LDTs are tests developed for use in a single laboratory. The clinical laboratories that develop LDTs are considered to be medical device manufacturers and are therefore subject to FDA jurisdiction. The FDA exercises “enforcement discretion” over LDTs, which means they choose when to regulate these tests.
Under the supervision of Duke professor Robert Cook-Deegan, we dove into five case studies regarding different types of LDT tests.

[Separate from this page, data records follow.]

(* ===== verification/PglzItems.v ===== *)
(** The format of LZ-compressed data as a specification: a value is a list of groups of
    up to eight items, an item a literal byte or a back reference.  [exp_items] says
    what the items mean, one byte at a time; [enc_groups] how they are laid out. *)

From S2P Require Import Prelude Pglz PglzHist.

Inductive item := Lit (b : Z) | Match (len off : Z).

Definition wf_item (it : item) : Prop :=
  match it with
  | Lit b => is_byte b
  | Match len off => 3 <= len <= PGLZ_MAX_MATCH /\ 1 <= off < 4096
  end.

(** Repeat the byte [off] positions back, [n] times. *)
Fixpoint copy (n : nat) (off : nat) (d : list Z) : list Z :=
  match n with
  | O => d
  | S n => let d' := copy n off d in d' ++ [nth (length d' - off) d' 0]
  end.

Definition exp_item (d : list Z) (it : item) : list Z :=
  match it with
  | Lit b => d ++ [b]
  | Match len off => copy (Z.to_nat len) (Z.to_nat off) d
  end.
Definition exp_items (d : list Z) (its : list item) : list Z := fold_left exp_item its d.

(** A reference stays inside what has been produced. *)
Definition item_ok (d : list Z) (it : item) : Prop :=
  wf_item it /\ match it with Lit _ => True | Match _ off => off <= zlen d end.
Fixpoint items_ok (d : list Z) (its : list item) : Prop :=
  match its with
  | [] => True
  | it :: its => item_ok d it /\ items_ok (exp_item d it) its
  end.

Definition enc_item (it : item) : list Z :=
  match it with Lit b => [b] | Match len off => tag_bytes len off end.
Definition enc_items (its : list item) : list Z := concat (map enc_item its).
Definition item_bit (it : item) : Z := match it with Lit _ => 0 | Match _ _ => 1 end.
(** The control byte: the kinds of the items, the first in the low bit. *)
Fixpoint ctrl_bits (g : list item) : Z :=
  match g with [] => 0 | it :: g => item_bit it + 2 * ctrl_bits g end.
Definition enc_group (g : list item) : list Z := ctrl_bits g :: enc_items g.
Definition enc_groups (gs : list (list item)) : list Z := concat (map enc_group gs).

(** Every group but the last has eight items. *)
Fixpoint groups_ok (gs : list (list item)) : Prop :=
  match gs with
  | [] => True
  | [g] => (1 <= length g <= 8)%nat
  | g :: gs => length g = 8%nat /\ groups_ok gs
  end.

(** ** Copies *)

Definition cyc (d : list Z) (off i : nat) : Z := nth (length d - off + i mod off) d 0.

Lemma copy_closed n off d :
  (1 <= off <= length d)%nat -> copy n off d = d ++ map (cyc d off) (seq 0 n).
Proof.
  intros Ho. induction n as [|n IH]; cbn [copy]; [by rewrite app_nil_r|].
  rewrite IH. rewrite seq_S, map_app, app_assoc. simpl. f_equal. f_equal.
  rewrite length_app, length_map, length_seq. unfold cyc.
  destruct (decide (n < off)%nat).
  - rewrite app_nth1 by lia. rewrite Nat.mod_small by done. f_equal. lia.
  - rewrite app_nth2 by lia. replace (length d + n - off - length d)%nat with (n - off)%nat by lia.
    rewrite (nth_indep _ 0 (cyc d off 0)) by (rewrite length_map, length_seq; lia).
    rewrite map_nth, seq_nth by lia. unfold cyc. f_equal. f_equal. simpl.
    replace n with (n - off + 1 * off)%nat at 2 by lia. by rewrite Nat.Div0.mod_add.
Qed.

Lemma length_copy n off d : length (copy n off d) = (length d + n)%nat.
Proof. induction n; simpl; [lia|]. rewrite length_app. simpl. lia. Qed.

Lemma zlen_copy n off d : zlen (copy n off d) = zlen d + Z.of_nat n.
Proof. unfold zlen. rewrite length_copy. lia. Qed.

Lemma copy_prefix n off d : exists k, copy n off d = d ++ k.
Proof.
  induction n as [|n [k IH]]; simpl; [exists []; by rewrite app_nil_r|].
  rewrite IH. rewrite <- app_assoc. by eexists.
Qed.

Lemma copy_take m n off d : (m <= n)%nat -> take (length d + m) (copy n off d) = copy m off d.
Proof.
  intros H. induction n as [|n IH]; simpl.
  - replace m with 0%nat by lia. simpl. apply take_ge. lia.
  - destruct (decide (m = S n)) as [->|].
    + rewrite take_ge; [done|]. rewrite length_app, length_copy. simpl. lia.
    + rewrite take_app_le by (rewrite length_copy; lia). apply IH. lia.
Qed.

(** The copy of a real match extends the reproduced prefix of the source. *)
Lemma copy_match source input off n :
  match_here source input off (Z.of_nat n) ->
  copy n (Z.to_nat off) (take (Z.to_nat input) source) = take (Z.to_nat input + n) source.
Proof.
  intros [Ho [_ Hl] He]. unfold zlen in Hl.
  induction n as [|n IH]; simpl; [f_equal; lia|].
  rewrite IH; [|lia|intros; apply He; lia]. rewrite length_take_le by lia.
  specialize (He (Z.of_nat n) ltac:(lia)). unfold rd in He. ztests_in He; try lia.
  destruct (lookup_lt_is_Some_2 source (Z.to_nat input + n)) as [b Hb]; [lia|].
  replace (Z.to_nat (input + Z.of_nat n)) with (Z.to_nat input + n)%nat in He by lia.
  rewrite Hb in He.
  replace (Z.to_nat (input - off + Z.of_nat n)) with (Z.to_nat input + n - Z.to_nat off)%nat in He by lia.
  destruct (source !! (Z.to_nat input + n - Z.to_nat off)%nat) as [c|] eqn:Ec; [|done].
  injection He as <-.
  replace (Z.to_nat input + S n)%nat with (S (Z.to_nat input + n)) by lia.
  rewrite (take_S_r _ _ b) by done. f_equal. f_equal.
  apply nth_lookup_Some. rewrite lookup_take_lt by lia. done.
Qed.

(** ** Items and their encodings *)

Lemma exp_items_app d a b : exp_items d (a ++ b) = exp_items (exp_items d a) b.
Proof. apply fold_left_app. Qed.

Lemma enc_items_app a b : enc_items (a ++ b) = enc_items a ++ enc_items b.
Proof. unfold enc_items. by rewrite map_app, concat_app. Qed.

Lemma enc_items_1 it : enc_items [it] = enc_item it.
Proof. unfold enc_items. simpl. by rewrite app_nil_r. Qed.

Lemma enc_groups_app a b : enc_groups (a ++ b) = enc_groups a ++ enc_groups b.
Proof. unfold enc_groups. by rewrite map_app, concat_app. Qed.

Lemma enc_groups_1 g : enc_groups [g] = enc_group g.
Proof. unfold enc_groups. simpl. by rewrite app_nil_r. Qed.

Lemma items_ok_app d a b : items_ok d (a ++ b) <-> items_ok d a /\ items_ok (exp_items d a) b.
Proof.
  revert d. induction a as [|it a IH]; intros d; simpl; [tauto|].
  rewrite IH. unfold exp_items. simpl. tauto.
Qed.

Lemma ctrl_bits_app a b : ctrl_bits (a ++ b) = ctrl_bits a + 2 ^ zlen a * ctrl_bits b.
Proof.
  induction a as [|it a IH]; cbn [ctrl_bits app].
  - change (zlen []) with 0. lia.
  - rewrite IH, zlen_cons, Z.pow_add_r by (pose proof (zlen_nonneg a); lia). lia.
Qed.

Lemma ctrl_bits_range g : 0 <= ctrl_bits g < 2 ^ zlen g.
Proof.
  induction g as [|it g IH]; cbn [ctrl_bits]; [done|].
  rewrite zlen_cons, Z.pow_add_r by (pose proof (zlen_nonneg g); lia).
  destruct it; simpl item_bit; lia.
Qed.

Lemma zlen_tag_bytes len off : zlen (tag_bytes len off) = if len >? 17 then 3 else 2.
Proof. unfold tag_bytes. by destruct (len >? 17). Qed.

Lemma zlen_exp_item d it :
  wf_item it -> zlen (exp_item d it) = zlen d + match it with Lit _ => 1 | Match len _ => len end.
Proof. destruct it as [b|len off]; simpl; intros; [zl|]. rewrite zlen_copy. lia. Qed.

(** An item is never longer than what it stands for. *)
Lemma enc_item_len d it :
  wf_item it -> 1 <= zlen (enc_item it) <= 3 /\ zlen d + zlen (enc_item it) <= zlen (exp_item d it).
Proof.
  intros H. rewrite zlen_exp_item by done. destruct it as [b|len off]; simpl in *; [zl|].
  rewrite zlen_tag_bytes. ztests; lia.
Qed.

Lemma enc_items_len d its :
  items_ok d its -> zlen d + zlen (enc_items its) <= zlen (exp_items d its) /\
                    zlen d + zlen its <= zlen (exp_items d its).
Proof.
  revert d. induction its as [|it its IH]; intros d; cbn [items_ok].
  - intros _. unfold exp_items, enc_items. simpl. zl.
  - intros [[Hw _] Hr]. apply IH in Hr. destruct (enc_item_len d it Hw).
    unfold exp_items, enc_items in *. simpl. zl.
Qed.

Lemma exp_item_prefix d it : exists k, exp_item d it = d ++ k.
Proof. destruct it; simpl; [by eexists|apply copy_prefix]. Qed.

Lemma exp_items_prefix d its : exists k, exp_items d its = d ++ k.
Proof.
  revert d. induction its as [|it its IH]; intros d; simpl.
  - exists []. by rewrite app_nil_r.
  - destruct (exp_item_prefix d it) as [k Hk]. destruct (IH (exp_item d it)) as [k' Hk'].
    unfold exp_items in *. simpl. rewrite Hk', Hk, <- app_assoc. by eexists.
Qed.

Lemma groups_ok_snoc gs g :
  Forall (fun g => length g = 8%nat) gs -> (1 <= length g <= 8)%nat -> groups_ok (gs ++ [g]).
Proof.
  intros HF Hg. induction HF as [|x gs Hx HF IH]; [done|].
  simpl. destruct (gs ++ [g]) eqn:E; [by destruct gs|]. done.
Qed.

(** ** Tags *)

Lemma lor_pow2 x k : 0 <= k < 8 -> 0 <= x < 2 ^ k -> Z.lor x (2 ^ k) mod 256 = x + 2 ^ k.
Proof.
  intros Hk Hx.
  assert (H : forallb (fun k => forallb (fun x => (2 ^ k <=? x) || (Z.lor x (2 ^ k) mod 256 =? x + 2 ^ k))
    (zrange 128)) (zrange 8) = true) by (vm_compute; reflexivity).
  pose proof (zrange_forall _ _ H k Hk) as Hk'. cbv beta in Hk'.
  assert (Hx' : 0 <= x < 128).
  { split; [lia|]. apply Z.lt_le_trans with (2 ^ k); [lia|]. apply (Z.pow_le_mono_r 2 k 7); lia. }
  pose proof (zrange_forall _ _ Hk' x Hx') as Hc. cbv beta in Hc. lia.
Qed.

(** The two bytes of a tag give back the length nibble and the offset. *)
Definition tag0 (off nib : Z) : Z := Z.lor (Z.shiftr (Z.land off 0xf00) 4) nib mod 256.
Definition tag1 (off : Z) : Z := Z.land off 0xff mod 256.

Lemma tag_decode off nib :
  0 <= off < 4096 -> 0 <= nib < 16 ->
  Z.land (tag0 off nib) 0x0f = nib /\
  Z.lor (Z.shiftl (Z.land (tag0 off nib) 0xf0) 4) (tag1 off) = off.
Proof.
  intros Ho Hn.
  assert (H : forallb (fun off => forallb (fun nib =>
      (Z.land (tag0 off nib) 0x0f =? nib) &&
      (Z.lor (Z.shiftl (Z.land (tag0 off nib) 0xf0) 4) (tag1 off) =? off))
    (zrange 16)) (zrange 4096) = true) by (vm_compute; reflexivity).
  pose proof (zrange_forall _ _ H off Ho) as Ho'. cbv beta in Ho'.
  pose proof (zrange_forall _ _ Ho' nib Hn) as Hc. cbv beta in Hc. lia.
Qed.

Lemma tag_bytes_eq len off :
  tag_bytes len off =
  if len >? 17 then [tag0 off 0x0f; tag1 off; (len - 18) mod 256] else [tag0 off (len - 3); tag1 off].
Proof. done. Qed.

Lemma enc_item_bytes it : wf_item it -> bytes (enc_item it).
Proof.
  destruct it as [b|len off]; simpl; intros H; [by apply Forall_singleton|].
  unfold tag_bytes. destruct (len >? 17); repeat (apply Forall_cons; split); try done;
    unfold is_byte; apply Z.mod_pos_bound; lia.
Qed.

The case study that I focused on was the differential regulation of two tests used for breast cancer patients. The two tests, MammaPrint and Oncotype Dx are regulated differently even though both aim to help doctors understand when patients should have follow-up chemotherapy after surgery. The company that markets MammaPrint, Agendia, chose to obtain FDA clearance for their test, but the company behind Oncotype Dx, Genomic Health, chose against it. Surprisingly, this decision did not substantially increase the number of patients who receive Oncotype Dx relative to MammaPrint.
Furthermore, the two tests do not always produce the same result, according to a research study. Several key question remain, such as:
- Is the FDA-regulated test more accurate?
- Does the more accurate test get more market share? Does FDA approval make a difference?
- How should these tests, and ones like them, be regulated to reduce harm to patients?
The students hope that their case studies will serve as illuminating examples for stakeholders and help guide the conversation regarding federal regulation of LDTs.